Associate Professor Diana Egerton-Warburton |
Monash University’s Clinical Adjunct Associate Professor Diana
Egerton-Warburton is a member of the research team awarded an NHMRC partnership
grant for the important public health project.
Based on an
international model, the intervention has already shown to substantially reduce
violent crimes, street assaults and hospital admissions related to alcohol.
“Our project aims to reduce ED attendances related to risky drinking,
based on the Cardiff model, which has been introduced in more than 80% of emergency
departments in the UK,” said Associate Professor Egerton-Warburton, Director of
Emergency Medicine Research at Monash Health.
Building on the
international evidence and pilot data from Australia, the team will oversee and
evaluate an intervention that aims to reduce alcohol-related injury in the
community through a randomised trial in eight emergency departments in
Victoria, NSW and the ACT.
“In the UK, this public
health project has demonstrated to have a payback of 83 pounds per 1 pound
spent—and has significantly reduced emergency
department injury presentations and police work,” said Associate
Professor Egerton-Warburton.
A key aspect will be the
introduction of mandatory “last-drinks” data collection within existing
hospital IT systems for triage/clinician follow-up.
Associate Professor
Egerton-Warburton said this
project gives emergency clinicians the opportunity to become part of the
solution, not just mop up the end result of alcohol harm.
“This project has the
potential to lead to improved practices in emergency departments across
Australia—helping to reduce the national incidence of alcohol-related harm.”

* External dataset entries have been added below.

(** Night is NULL, the init rule is kicked off and changes nothing: the run
    aborts with the timers of the earlier cycle in place. *)
Lemma abort_leaves_timers_witness :
  aborts Sample.host Sample.night_null /\
  result (ephem_tod Sample.host) Sample.night_null = Ret tt /\
  timers (exec (ephem_tod Sample.host) Sample.night_null) =
    timers Sample.night_null /\
  Forall (fun e => is_log e = true \/
                   e = SendCommand "InitItems" (VStr "ON") \/
                   e = Sleep 5)
         (emitted (ephem_tod Sample.host) Sample.night_null).
Proof.
  assert (Hab : aborts Sample.host Sample.night_null).
  { exists [Log INFO "Recalculating time of day";
            Log INFO "Today is a {} day, there are {} time periods today.";
            Log WARN "The following Items are are NULL/UNDEF, kicking off initialization using item_init: {}";
            SendCommand "InitItems" (VStr "ON");
            Sleep 5].
    right. vm_compute. reflexivity. }
  split; [exact Hab|].
  exact (abort_leaves_timers Sample.host Sample.night_null Hab).
Defined.

(** C7 as stated fails: a run that aborts because a marker is still NULL
    after the grace period has, before returning, sent the command ON to
    InitItems. *)
Lemma abort_sends_command_counterexample :
  emitted (ephem_tod Sample.host) Sample.night_null =
    [Log INFO "Recalculating time of day";
     Log INFO "Today is a {} day, there are {} time periods today.";
     Log WARN "The following Items are are NULL/UNDEF, kicking off initialization using item_init: {}";
     SendCommand "InitItems" (VStr "ON");
     Sleep 5;
     Log ERROR STILL_NULL] /\
  In (SendCommand "InitItems" (VStr "ON"))
     (emitted (ephem_tod Sample.host) Sample.night_null).
Proof.
  split; [vm_compute; reflexivity|].
  vm_compute. right. right. right. now left.
Qed.

(** ** ephem_tod: a cycle that schedules *)

Lemma schedule_all_datetime_run (z : Zone.ZoneRules) (l : list string) (cur : Value) (w : World) :
  assoc ETOD_ITEM (items w) = Some cur ->
  forallb (is_datetime w) l = true ->
  schedule_all z l w =
    (Ret tt,
     mkWorld (items w) (metadata w)
       (TimerMgr.check RELOAD_KEY (reload_time_of z (clock w)) CbReload
          (loop_timers (clock w) w l (minusDays (clock w) 1, cur) []))
       (clock w)
       (trace w ++ TimerCancelAll
          :: loop_events (clock w) w l (minusDays (clock w) 1, cur)
          ++ final_events cur (resolved_state w l cur)
          ++ reload_log z (clock w)
          ++ [TimerCheck RELOAD_KEY (reload_time_of z (clock w)) CbReload])).
Proof.
  intros Hcur Hdt.
  unfold schedule_all. unfold bind at 1. unfold timers_cancel_all at 1.
  cbv beta iota. unfold bind at 1. cbv beta.
  rewrite (create_timers_run l cur
             (emit TimerCancelAll
                (set_timers (TimerMgr.cancel_all (timers w)) w)) Hcur Hdt).
  rewrite reload_run.
  unfold emit, set_timers, resolved_state, TimerMgr.cancel_all.
  cbn [items metadata clock timers trace].
  rewrite loop_acc_store, loop_events_store, loop_timers_store.
  rewrite <- !app_assoc. reflexivity.
Qed.

Lemma ephem_tod_datetime_run (h : Host) (w : World) (l : list string)
    (cur : Value) :
  result (get_times h) w = Ret (Some l) ->
  assoc ETOD_ITEM (items w) = Some cur ->
  forallb (is_datetime w) l = true ->
  ephem_tod h w =
    (Ret tt,
     mkWorld (items w) (metadata w)
       (TimerMgr.check RELOAD_KEY (reload_time_of (zone h) (clock w)) CbReload
          (loop_timers (clock w) w l (minusDays (clock w) 1, cur) []))
       (clock w)
       (trace w
          ++ [Log INFO "Recalculating time of day";
              Log INFO "Today is a {} day, there are {} time periods today."]
          ++ TimerCancelAll
          :: loop_events (clock w) w l (minusDays (clock w) 1, cur)
          ++ final_events cur (resolved_state w l cur)
          ++ reload_log (zone h) (clock w)
          ++ [TimerCheck RELOAD_KEY (reload_time_of (zone h) (clock w)) CbReload])).
Proof.
  intros Hsel Hcur Hdt. rewrite ephem_tod_run.
  unfold result in Hsel. rewrite get_times_run in Hsel.
  destruct (choose_day_type (start_times h w)) as [d|] eqn:E;
    [|discriminate Hsel].
  simpl in Hsel. inversion Hsel as [Hl]. clear Hsel.
  destruct (choose_day_type_some _ _ E) as [Hne _].
  rewrite Hl in *. destruct l as [|x l]; [congruence|].
  cbv zeta.
  set (w1 := emit (Log INFO "Today is a {} day, there are {} time periods today.")
               (emit (Log INFO "Recalculating time of day") w)).
  rewrite (kick_off_init_datetime h (x :: l) w1 Hdt).
  unfold bind. rewrite (null_items_datetime (x :: l) w1 Hdt).
  cbn [truthy].
  rewrite (schedule_all_datetime_run (zone h) (x :: l) cur w1 Hcur Hdt).
  unfold w1, emit, resolved_state.
  cbn [items metadata clock timers trace].
  rewrite loop_acc_store, loop_events_store, loop_timers_store.
  rewrite <- !app_assoc. reflexivity.
Qed.
(** X17. The retry schedule of [getConfigUncached]. Whatever the provider
    does, the steps of a call are fetches of the one name and waits, in
    this order: a fetch is made only while [tryCount < maxRetries]; a
    failed fetch is followed by a wait of [tryCount * backoffMultiplierMS]
    milliseconds (a linear back-off) and then counts [tryCount] up; an
    answered fetch is followed by no wait. Since [tryCount] starts at [1],
    at most [maxRetries - 1] fetches fail. The cache is not touched. *)
Theorem getConfigUncached_follows_schedule fuel name (s : State P T) :
  exists evs,
    took s (getConfigUncached this fuel name s).2 evs /\
    schedule name (cfg this) 1 evs /\
    (failures evs <= max_failures (cfg this))%nat /\
    readPromiseCache (getConfigUncached this fuel name s).2 = readPromiseCache s.
Proof.
  destruct (fetch_loop_schedule name fuel (mkFetchLoop 1 None) s eq_refl)
    as (evs & Htook & Hsched & Hcache & _); [simpl; lia|].
  simpl in Hsched. exists evs. rewrite getConfigUncached_run.
  pose proof (schedule_failures _ _ _ _ Hsched) as Hbound.
  fold (max_failures (cfg this)) in Hbound.
  destruct (while fuel _ _ _ s) as [[l|e|] s']; simpl in *; [|done|done].
  by destruct (falsy (rval l)).
Qed.

(** X18. How [getConfigUncached] ends. When it returns, the value is
    truthy and its last step was an answered fetch. When it throws, it
    throws the error of [throwFormattedErr], after exactly
    [maxRetries - 1] failed fetches: one attempt less than [maxRetries],
    and none at all when [maxRetries] is [1], less, or [undefined]. *)
Theorem getConfigUncached_outcome fuel name (s : State P T) :
  match getConfigUncached this fuel name s with
  | (Returned v, s') =>
      falsy v = false /\ exists evs, took s s' (evs ++ [Fetch name None])
  | (Threw e, s') =>
      e = Error "Was unable to fetch config %s even after %d retries" /\
      exists evs, took s s' evs /\ failures evs = max_failures (cfg this)
  | (Diverged, _) => True
  end.
Proof.
  destruct (fetch_loop_schedule name fuel (mkFetchLoop 1 None) s eq_refl)
    as (evs & Htook & Hsched & Hcache & Hpost); [simpl; lia|].
  rewrite getConfigUncached_run.
  destruct (while fuel _ _ _ s) as [[l|e|] s']; simpl in *; [|done|done].
  destruct Hpost as (Hexit & Hlast & Hfail).
  destruct (falsy (rval l)) eqn:Hv.
  - split; [done|]. exists evs. split; [done|].
    destruct (Hfail eq_refl) as [Hcount|[-> Hno]]; [simpl in Hcount; lia|].
    unfold max_failures, JS.lt_num in *.
    destruct (maxRetries (cfg this)) as [m|]; [|done].
    apply Z.ltb_ge in Hno. unfold failures. simpl. lia.
  - split; [done|]. destruct (Hlast eq_refl) as (evs' & ->). by exists evs'.
Qed.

Led by Professor Peter Miller from Deakin University’s Centre for
Social and Early Emotional Development, the project team will work with
colleagues at St Vincent's
Hospital Australia (Melbourne and Sydney), the Australasian College for
Emergency Medicine, Australian National University, Barwon Health, Calvary
Health Care ACT, Monash Health, University of New South Wales, South West
Health Care, and Cardiff University.
Monash Health will
contribute $430,000 to run the project for 5 years.